Abstract Atherosclerosis (AS), a chronic disorder of large arteries, is the underlying pathological process of heart disease and stroke. Former researchers have found that microRNAs (miRs) are involved in the several key processes of AS. Apolipoprotein E knockout (ApoE −/− ) mice fed a high‐fat‐diet (HFD) to establish AS model. The expression of miR‐103 was characterized in the mice model. The effects of miR‐103 on inflammation and endoplasmic reticulum stress (ERS) were analyzed when the expression of miR‐103 was inhibited in ApoE −/− mice fed an HFD and human aortic endothelial cells (HAECs) exposed to oxidized low‐density lipoprotein (ox‐LDL). The relationship between miR‐103 and phosphatase and tensin homolog (PTEN) was identified by luciferase activity detection and real‐time quantitative polymerase chain reaction (RT‐qPCR). Gain‐ and loss‐function approaches were further applied for investigating the regulatory effects of miR‐103 and PTEN on ERS. Role of MAPK signaling was then analyzed using PD98059 to block this pathway. miR‐103 was highly expressed in the ApoEApoE −/− mice fed an HFD. Downregulation of miR‐103 suppressed inflammation and ERS in endothelial cells isolated from ApoE −/− mice fed a HFD and ox‐LDL‐exposed HAECs.
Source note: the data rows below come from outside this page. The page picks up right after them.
(** Aligning a mantissa on a smaller exponent multiplies it by the power of
    two in between. *)
Lemma shl_align_spec (m : positive) (e e' : Z) :
  e' <= e ->
  Zpos (fst (shl_align m e e')) = Zpos m * 2 ^ (e - e')
  /\ snd (shl_align m e e') = e'.
Proof.
  intros He. unfold shl_align.
  destruct (e' - e) as [|d|d] eqn:Hd; cbn [fst snd]; try lia.
  - replace (e - e') with 0 by lia. split; lia.
  - rewrite iter_xO. replace (e - e') with (Zpos d) by lia. split; reflexivity.
Qed.

Lemma shl_align_id (m : positive) (e e' : Z) :
  e <= e' -> shl_align m e e' = (m, e).
Proof.
  intros He. unfold shl_align. destruct (e' - e) as [|d|d] eqn:Hd; try reflexivity. lia.
Qed.

Lemma binary_round_finite (s : bool) (mx : positive) (ex K : Z) :
  Zpos mx < 2 ^ K -> 0 <= K ->
  Z.max (ex + Z.max 0 (K - 53)) (-1074) + 1 <= 971 ->
  binary_round prec emax s mx ex = S754_zero s
  \/ exists (m : positive) (e : Z),
       binary_round prec emax s mx ex = S754_finite s m e
       /\ e <= Z.max (ex + Z.max 0 (K - 53)) (-1074) + 1.
Proof.
  intros Hm HK Hhi. unfold binary_round.
  pose proof (Zdigits2_le (Zpos mx) K ltac:(lia) HK) as Hd. cbn [Zdigits2] in Hd.
  set (d := Zpos (digits2_pos mx)) in *.
  set (f := fexp prec emax (d + ex)).
  assert (Hf : f = Z.max (d + ex - 53) (-1074)) by reflexivity.
  destruct (Z.le_gt_cases ex f) as [Hle|Hgt].
  - rewrite (shl_align_id mx ex f Hle).
    exact (binary_round_aux_finite s (Zpos mx) ex loc_Exact K ltac:(lia) HK Hhi).
  - destruct (shl_align_spec mx ex f ltac:(lia)) as [Hmz Hez].
    destruct (shl_align mx ex f) as [mz ez]. cbn [fst snd] in Hmz, Hez. subst ez.
    assert (Hmz' : 0 <= Zpos mz < 2 ^ (d + (ex - f))).
    { split; [lia|]. rewrite Hmz, Z.pow_add_r by lia.
      apply Z.mul_lt_mono_pos_r; [apply pow2_pos; lia|].
      apply digits2_pos_bounds. }
    destruct (binary_round_aux_finite s (Zpos mz) f loc_Exact (d + (ex - f)) Hmz'
                ltac:(lia) ltac:(lia)) as [->|(m & e & -> & He)].
    + left. reflexivity.
    + right. exists m, e. split; [reflexivity | lia].
Qed.

Lemma binary_normalize_finite (m e K : Z) :
  Z.abs m < 2 ^ K -> 0 <= K ->
  Z.max (e + Z.max 0 (K - 53)) (-1074) + 1 <= 971 ->
  match binary_normalize prec emax m e false with
  | S754_zero _ => True
  | S754_finite _ _ e' => e' <= Z.max (e + Z.max 0 (K - 53)) (-1074) + 1
  | _ => False
  end.
Proof.
  intros Hm HK Hhi. unfold binary_normalize. destruct m as [|p|p].
  - exact I.
  - destruct (binary_round_finite false p e K ltac:(lia) HK Hhi) as [->|(m & e' & -> & He)];
      [exact I | exact He].
  - destruct (binary_round_finite true p e K ltac:(lia) HK Hhi) as [->|(m & e' & -> & He)];
      [exact I | exact He].
Qed.

(** The difference of two finite floats is finite when their exponents leave
    room. *)
Lemma sub_finite (hx hy : Z) (x y : float) :
  finite_below hx x = true -> finite_below hy y = true ->
  Z.max (Z.max hx hy + 1) (-1074) + 1 <= 971 ->
  finite_below (Z.max (Z.max hx hy + 1) (-1074) + 1) (x - y) = true.
Proof.
  intros Hx Hy Hhi. unfold finite_below at 1. rewrite sub_spec.
  destruct (finite_below_inv _ _ Hx) as [[sx Ex]|(sx & mx & ex & Ex & Hex & Hmx)];
    destruct (finite_below_inv _ _ Hy) as [[sy Ey]|(sy & my & ey & Ey & Hey & Hmy)];
    rewrite Ex, Ey; unfold SF64sub, SFsub.
  - destruct sx, sy; reflexivity.
  - apply Z.leb_le. lia.
  - apply Z.leb_le. lia.
  - set (ez := Z.min ex ey).
    destruct (shl_align_spec mx ex ez ltac:(lia)) as [Hax _].
    destruct (shl_align_spec my ey ez ltac:(lia)) as [Hay _].
    set (ax := Zpos (fst (shl_align mx ex ez))) in *.
    set (ay := Zpos (fst (shl_align my ey ez))) in *.
    set (M := Z.max ex ey).
    assert (Hbx : 0 < ax < 2 ^ (53 + (M - ez))).
    { rewrite Hax, Z.pow_add_r by lia. split; [pose proof (pow2_pos (ex - ez)); nia|].
      apply Z.lt_le_trans with (2 ^ 53 * 2 ^ (ex - ez)).
      - apply Z.mul_lt_mono_pos_r; [apply pow2_pos; lia | exact Hmx].
      - apply Z.mul_le_mono_nonneg_l; [lia|]. apply Z.pow_le_mono_r; lia. }
    assert (Hby : 0 < ay < 2 ^ (53 + (M - ez))).
    { rewrite Hay, Z.pow_add_r by lia. split; [pose proof (pow2_pos (ey - ez)); nia|].
      apply Z.lt_le_trans with (2 ^ 53 * 2 ^ (ey - ez)).
      - apply Z.mul_lt_mono_pos_r; [apply pow2_pos; lia | exact Hmy].
      - apply Z.mul_le_mono_nonneg_l; [lia|]. apply Z.pow_le_mono_r; lia. }
    assert (Hc : Z.abs (cond_Zopp sx ax - cond_Zopp sy ay) < 2 ^ (54 + (M - ez))).
    { replace (54 + (M - ez)) with (Z.succ (53 + (M - ez))) by lia.
      rewrite Z.pow_succ_r by lia.
      destruct sx, sy; cbn [cond_Zopp]; hide_pow; lia. }
    pose proof (binary_normalize_finite (cond_Zopp sx ax - cond_Zopp sy ay) ez
                  (54 + (M - ez)) Hc ltac:(lia) ltac:(lia)) as Hn.
    destruct (binary_normalize prec emax (cond_Zopp sx ax - cond_Zopp sy ay) ez false)
      as [s|s| |s m e]; try contradiction; [reflexivity|].
    apply Z.leb_le. lia.
Qed.

(** The quotient of a finite float by a positive finite one is finite when
    the exponents leave room. *)
Lemma div_finite (hx ly hy : Z) (x y : float) :
  finite_below hx x = true -> pos_finite ly hy y = true ->
  Z.max (hx - ly) (-1074) + 1 <= 971 ->
  finite_below (Z.max (hx - ly) (-1074) + 1) (x / y) = true.
Proof.
  intros Hx Hy Hhi. unfold finite_below at 1. rewrite div_spec.
  destruct (pos_finite_inv _ _ _ Hy) as (my & ey & Ey & Hey & Hmy).
  destruct (finite_below_inv _ _ Hx) as [[sx Ex]|(sx & mx & ex & Ex & Hex & Hmx)];
    rewrite Ex, Ey; unfold SF64div, SFdiv; [reflexivity|].
  unfold SFdiv_core_binary.
  pose proof (Zdigits2_le (Zpos mx) 53 ltac:(lia) ltac:(lia)) as Hd1.
  pose proof (Zdigits2_upper (Zpos mx) ltac:(lia)) as Hu1.
  set (d1 := Zdigits2 (Zpos mx)) in *.
  set (d2 := Zdigits2 (Zpos my)) in *.
  set (e' := Z.min (fexp prec emax (d1 + ex - (d2 + ey))) (ex - ey)).
  assert (He' : e' <= ex - ey /\ d1 + ex - (d2 + ey) - 53 <= e' \/ e' = ex - ey).
  { unfold e', fexp, SpecFloat.emin, prec, emax. lia. }
  assert (He'' : e' <= ex - ey) by (unfold e'; lia).
  set (sh := ex - ey - e') in *.
  assert (Hsh : 0 <= sh) by (unfold sh; lia).
  set (m' := match sh with
             | 0 => Zpos mx
             | Zpos _ => Z.shiftl (Zpos mx) sh
             | Zneg _ => 0
             end).
  assert (Hm' : 0 <= m' < 2 ^ (d1 + sh)).
  { unfold m'. destruct sh as [|p|p] eqn:Hs; try lia.
    - rewrite Z.add_0_r. lia.
    - rewrite Z.shiftl_mul_pow2, Z.pow_add_r by lia.
      pose proof (pow2_pos (Zpos p) ltac:(lia)). split; [nia|].
      apply Z.mul_lt_mono_pos_r; assumption. }
  pose proof (Z_div_mod m' (Zpos my) ltac:(lia)) as Hdm.
  destruct (Z.div_eucl m' (Zpos my)) as [q r]. destruct Hdm as [Hq Hr].
  assert (Hqb : 0 <= q < 2 ^ (d1 + sh)) by nia.
  destruct (binary_round_aux_finite (xorb sx false) q e' (new_location (Zpos my) r)
              (d1 + sh) Hqb ltac:(lia) ltac:(unfold sh; lia)) as [->|(m & e & -> & He)].
  - reflexivity.
  - apply Z.leb_le. unfold sh in He. lia.
Qed.

(** A float the comparisons place between 50 and 200 is finite, positive and
    of the three exponents in that range. *)
Lemma between_50_200 (x : float) :
  PrimFloat.leb 50 x && PrimFloat.leb x 200 = true ->
  pos_finite (-47) (-45) x = true.
Proof.
  intros H. apply andb_prop in H. destruct H as [Hlo Hhi].
  rewrite leb_spec in Hlo, Hhi. unfold pos_finite.
  let v := eval vm_compute in (Prim2SF 50) in change (Prim2SF 50) with v in Hlo.
  let v := eval vm_compute in (Prim2SF 200) in change (Prim2SF 200) with v in Hhi.
  destruct (Prim2SF x) as [s|s| |s m e]; try discriminate Hlo.
  - destruct s; discriminate.
  - destruct s; [discriminate Hlo|].
    unfold SFleb, SFcompare in Hlo, Hhi.
    destruct (Z.compare_spec (-47) e); destruct (Z.compare_spec e (-45));
      try discriminate Hlo; try discriminate Hhi;
      apply andb_true_intro; split; apply Z.leb_le; lia.
Qed.

Lemma finite_below_is_finite (hi : Z) (x : float) :
  finite_below hi x = true -> is_finite (Float x) = true.
Proof.
  unfold finite_below, is_finite.
  destruct (Prim2SF x); first [reflexivity | discriminate].
Qed.

(** A finite sum has finite terms. *)
Lemma add_finite_l (lo hi : Z) (x y : float) :
  pos_finite lo hi (x + y) = true -> is_finite (Float x) = true.
Proof.
  unfold pos_finite, is_finite. rewrite add_spec. unfold SF64add, SFadd.
  destruct (Prim2SF x) as [sx|sx| |sx mx ex]; try reflexivity;
    destruct (Prim2SF y) as [sy|sy| |sy my ey]; try discriminate;
    destruct sx, sy; discriminate.
Qed.

(** ** The numbers of the result are finite *)

Lemma total_darwin_pos_finite (i : inputs) (r : ward_row) (d : Z) :
  valid_inputs i = true -> In (timeframe i, d) timeframe_days_dict ->
  num_pos_finite (-167) 381 (total_darwin (cost (pipeline_spec i r d))) = true.
Proof.
  intros Hv Hd.
  destruct (valid_inputs_ranges i Hv) as (Hb & Hn & Ho & _).
  assert (Hdw : pos_finite (-47) (-45) (darwin_cost_input i) = true).
  { apply between_50_200. unfold valid_inputs in Hv.
    repeat (apply andb_prop in Hv; let H' := fresh "H" in destruct Hv as [Hv H']).
    assumption. }
  pose proof (effective_nights_pos_finite i r d Hd Hn Ho) as Hy.
  pose proof (beds_ok (num_beds i) Hb) as Hbeds.
  change (total_darwin (cost (pipeline_spec i r d)))
    with (mul (mul (Float (darwin_cost_input i)) (Int (num_beds i)))
              (effective_nights (pipeline_spec i r d))).
  rewrite !mul_float_l. cbn [num_pos_finite to_float].
  pose proof (mul_pos_finite _ _ _ _ _ _ Hdw Hbeds ltac:(lia) ltac:(lia)) as H1.
  exact (mul_pos_finite _ _ _ _ _ _ H1 Hy ltac:(lia) ltac:(lia)).
Qed.

(** X11. For every input set within the widgets' ranges the total for the
    alternative is a float strictly above zero, like the NHS total. *)
Theorem total_darwin_positive (i : inputs) :
  valid_inputs i = true ->
  exists c : calc,
    calculations i = Ok c
    /\ ltb (Int 0) (total_darwin (cost c)) = true.
Proof.
  intros Hv. destruct (calculations_valid i Hv) as (r & d & Hc & _ & _ & Hd).
  exists (pipeline_spec i r d). split; [exact Hc|].
  pose proof (total_darwin_pos_finite i r d Hv Hd) as Ht.
  destruct (num_pos_finite_inv _ _ _ Ht) as (t & -> & Hpos).
  exact (proj1 (pos_finite_gt_zero _ _ _ Hpos)).
Qed.

Lemma total_darwin_positive_witness :
  exists c : calc,
    calculations loss_inputs = Ok c
    /\ ltb (Int 0) (total_darwin (cost c)) = true.
Proof. exact (total_darwin_positive loss_inputs eq_refl). Defined.

Lemma pipeline_finite (i : inputs) (r : ward_row) (d : Z) :
  valid_inputs i = true -> In r df -> In (timeframe i, d) timeframe_days_dict ->
  let c := pipeline_spec i r d in
  is_finite (effective_nights c) = true
  /\ is_finite (capital_cost c) = true
  /\ is_finite (nhs_night (cost c)) = true
  /\ is_finite (total_nhs (cost c)) = true
  /\ is_finite (total_darwin (cost c)) = true
  /\ is_finite (savings (cost c)) = true
  /\ is_finite (percent_savings (cost c)) = true.
Proof.
  intros Hv Hin Hd c.
  destruct (valid_inputs_ranges i Hv) as (Hb & Hn & Ho & Hs).
  pose proof (effective_nights_pos_finite i r d Hd Hn Ho) as Hnights.
  pose proof (nhs_night_pos_finite i r d Hin Hs) as Hnight.
  pose proof (total_nhs_pos_finite i r d Hv Hin Hd) as Htn.
  pose proof (total_darwin_pos_finite i r d Hv Hd) as Htd.
  fold c in Hnights, Hnight, Htn, Htd.
  split.
  { destruct (effective_nights c) as [z|x]; [reflexivity|].
    cbn [to_float] in Hnights.
    exact (finite_below_is_finite _ _ (pos_finite_below _ _ _ Hnights)). }
  split.
  { subst c. cbn [pipeline_spec capital_cost cost cost_result_spec nhs_night] in *.
    destruct (String.eqb (timeframe i) "60 Years").
    - destruct (nhs_maintenance_cost r) as [z|m]; cbn [add to_float num_pos_finite] in Hnight;
        exact (add_finite_l _ _ _ _ Hnight).
    - destruct (nhs_capital_cost r) as [z|x]; [reflexivity|].
      destruct (nhs_maintenance_cost r) as [z|m]; cbn [add to_float num_pos_finite] in Hnight;
        exact (add_finite_l _ _ _ _ Hnight). }
  destruct (num_pos_finite_inv _ _ _ Hnight) as (x & Ex & Hx).
  destruct (num_pos_finite_inv _ _ _ Htn) as (tn & Etn & Htn').
  destruct (num_pos_finite_inv _ _ _ Htd) as (td & Etd & Htd').
  assert (Hsv : savings (cost c) = Float (tn - td)).
  { change (savings (cost c)) with (sub (total_nhs (cost c)) (total_darwin (cost c))).
    rewrite Etn, Etd. reflexivity. }
  pose proof (sub_finite 426 381 tn td (pos_finite_below _ _ _ Htn')
                (pos_finite_below _ _ _ Htd') ltac:(lia)) as Hsub.
  assert (Hpc : percent_savings (cost c) = Float ((tn - td) / tn * float_of_Z 100)).
  { change (percent_savings (cost c))
      with (if is_zero (total_nhs (cost c)) then Int 0
            else mul (Float (to_float (savings (cost c)) / to_float (total_nhs (cost c))))
                     (Int 100)).
    rewrite Hsv, Etn. cbn [is_zero to_float].
    rewrite (proj2 (pos_finite_gt_zero _ _ _ Htn')). reflexivity. }
  pose proof (div_finite _ _ _ _ _ Hsub Htn' ltac:(lia)) as Hdiv.
  assert (H100 : finite_below (-46) (float_of_Z 100) = true) by (vm_compute; reflexivity).
  pose proof (mul_finite _ _ _ _ Hdiv H100 ltac:(lia)) as Hmul.
  rewrite Ex, Etn, Etd, Hsv, Hpc.
  repeat split;
    eauto using finite_below_is_finite, pos_finite_below.
Qed.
In addition, miR‐103 can target PTEN and downregulate its expression. Overexpression of PTEN reversed the miR‐103‐induced activation of MAPK signaling. Moreover, PTEN upregulation or MAPK signaling inhibition ease miR‐103‐induced inflammation and ERS in vivo and in vitro. Thus, miR‐103 depletion restrains the progression of AS through blocking PTEN‐mediated MAPK signaling.